Memory Space

Introduction

Memory Space is a sound sculpture that projects the cumulative past into the current moment.

The room that holds the piece is constantly recorded using a microphone. Once an hour has passed, this recording will begin to be played back through speakers located adjacent to the recorded space. After another hour passes, the previous hour will begin to play superimposed on the previous. This process will continue, with each layer adding to the pile. Once the 23rd hour has been recorded, the buffer will play the final culmination of sound recorded, and flush, starting anew, and playing back a new set of recorded sounds through the speakers.

System to Collapse Sound Across Time Within Space

Context

When one finds themself in a space that has clearly been inhabited before, one naturally begins to wonder what may have taken place in this space before them. “If these walls could talk” is a saying often used to state that the private goings on in a space are scandalous or sinful enough to be worthy of a domicile confession. My piece aims to convert the space in which it is installed into a space whose walls can recite the happenings before.

The chief practical influence on this work is Terry Riley’s All Night Flights. Coming out of the Music Concrete scene of the 40s and 50s, Terry popularized the technique of stringing tape between two machines, and creating music out of the resulting repetition. The first time he used this technique was to score a play by Ken Dewey called The Gift in 1960. This piece was comprised of recordings of Chet Baker’s Band combined with delay style effects produced by this two machine setup which he had dubbed the Time Lag Accumulator. Riley began staging performances called All Night Flights which were solo performance concerts which spanned entire nights, wherein Terry improvises on the keyboard, saxophone and time lag accumulator. Poppy Nogood and the Phantom Band, and A Rainbow In Curved Air are two pieces based on excerpts of these performances and demonstrate nicely how the layers in such a system stack up.

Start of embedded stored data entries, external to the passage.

(** Rows of the other roles. *)
Lemma role_rows id d d' f : only_role id d d' → (∀ x, ro_id x ≠ id → x ∈ f (roles d') ↔ x ∈ roles d') → only_role id d (on_roles f d').
Proof. intros (E & U) Hf. split; [rewrite E at 1; by destruct d|]. intros x Hx. simpl. by rewrite Hf, U. Qed.

Lemma create_role_only uuid id inp d : preserves (only_role id d) (Rbac.CreateRole uuid id inp).
Proof.
  unfold Rbac.CreateRole. destruct (negb _); [pres|]. destruct (normalisePermissions _); [pres|].
  apply preserves_bind; [apply read_only_preserves; intros x; apply uniqueSlug_wp|]. intros slug.
  apply preserves_bind; [|pres]. apply preserves_checked. intros d' Hd. destruct (List.existsb _ (roles d')); [done|].
  apply role_rows; [done|]. intros x Hx. apply (append_other ro_id). by intros E; apply Hx.
Qed.
Lemma update_role_only id inp d : preserves (only_role id d) (Rbac.UpdateRole id inp).
Proof.
  unfold Rbac.UpdateRole. apply preserves_bind; [pres|]. intros role. destruct (r_IsSystem role); [pres|].
  destruct (role_sets inp) as [e|fs] eqn:E; [pres|]. destruct (is_nil fs); [pres|]. apply preserves_bind; [|pres].
  apply preserves_exec. intros d' Hd. apply role_rows; [done|]. intros x Hx. apply (upd_key ro_id); [done|]. apply role_sets_custom, apply_sets_custom in E. intros y. apply E.
Qed.
Lemma delete_role_only id d : preserves (only_role id d) (Rbac.DeleteRole id).
Proof.
  unfold Rbac.DeleteRole. pres. apply preserves_checked. intros d' Hd. destruct (_ && _); [done|]. apply role_rows; [done|].
  intros x. apply (del_key ro_id).
Qed.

Another sound piece that is echoed by this project is I am Sitting in a Room by Alvin Lucier. In this piece Lucier sits in a room, with a tape recorder, a speaker, and a microphone, and says “I am sitting in a room, the same one you are in now. I am recording the sound of my speaking voice.” The recording is then played back into the room, and consequently recorded by the microphone, and recorded onto the tape, played by the speaker, and so on. The result is a recording that slowly begins to fade in favor of the resonant frequencies particular to the space in which the piece is performed/played. As the sound is processed over and over, Lucier’s words begin to fade and the echoes of it are amplified. This piece is a good counterexample to Memory Space because it involves a strikingly similar setup with an opposite aim. Where I am Sitting in a Room is focused on the idiosyncratic sound of the room itself, with the object of removing the original sound of the participant, this is a phenomenon Memory Space aims to minimize, to allow observers to focus on the theme of memory and what has happened in the room rather than the room’s particular feelings on the matter.

Another piece that has a similar theme to Memory Space is Jim Campbell’s Memory/Recollection. This piece records still images of those in front of the piece. Over time these still images begin to appear on the screens in a left to right order, and begin to get noisier as they do so. This piece seems to be primarily a meditation on memory itself, and its inherently faulty mechanisms which is very much a theme contained inside Memory Space. However Memory Space is less concerned with the mechanisms of memory themself, and is more concerned with confronting the observers of those who have experienced the space before them, and hopefully consider what they might hear if it were installed at the bus stop, or in their local grocery store, or near their favorite public bench.

Process

The internal ‘brain’ of the piece is a max patch that simulates a tape-based technique developed in the early 20th century for creating feedback and delay style effects. The original technique consisted of two tape machines with tape strung between both, with one machine recording to the tape, and the other playing it back. This setup allowed performers to create effects that would eventually evolve into aspects of music that we now take for granted such as echo, delay, reverb, live looping, and many more. The max patch of this piece essentially simulates this setup if one were to place the tape machines an “hour” apart(roughly 2400 feet). The max patch is based heavily on the final max patch in the paper Loops in MSP by Peter Elsea.


A major hurdle to overcome was how to prevent the microphone from picking up the sound of the speakers and begin feeding back into itself. This was ultimately solved by placing the speakers adjacent to the space being observed, and projecting the sound in the opposite direction of the microphone so that minimal leakage occurs. The microphone choice played a role as well, going with a cardiod semi-omnidirectional microphone(Shure sm57). This choice allowed the microphone to pick up the majority of sound in front of and to the sides of it, but ignore any sound coming from the opposite direction it was facing. ie. where the speakers are.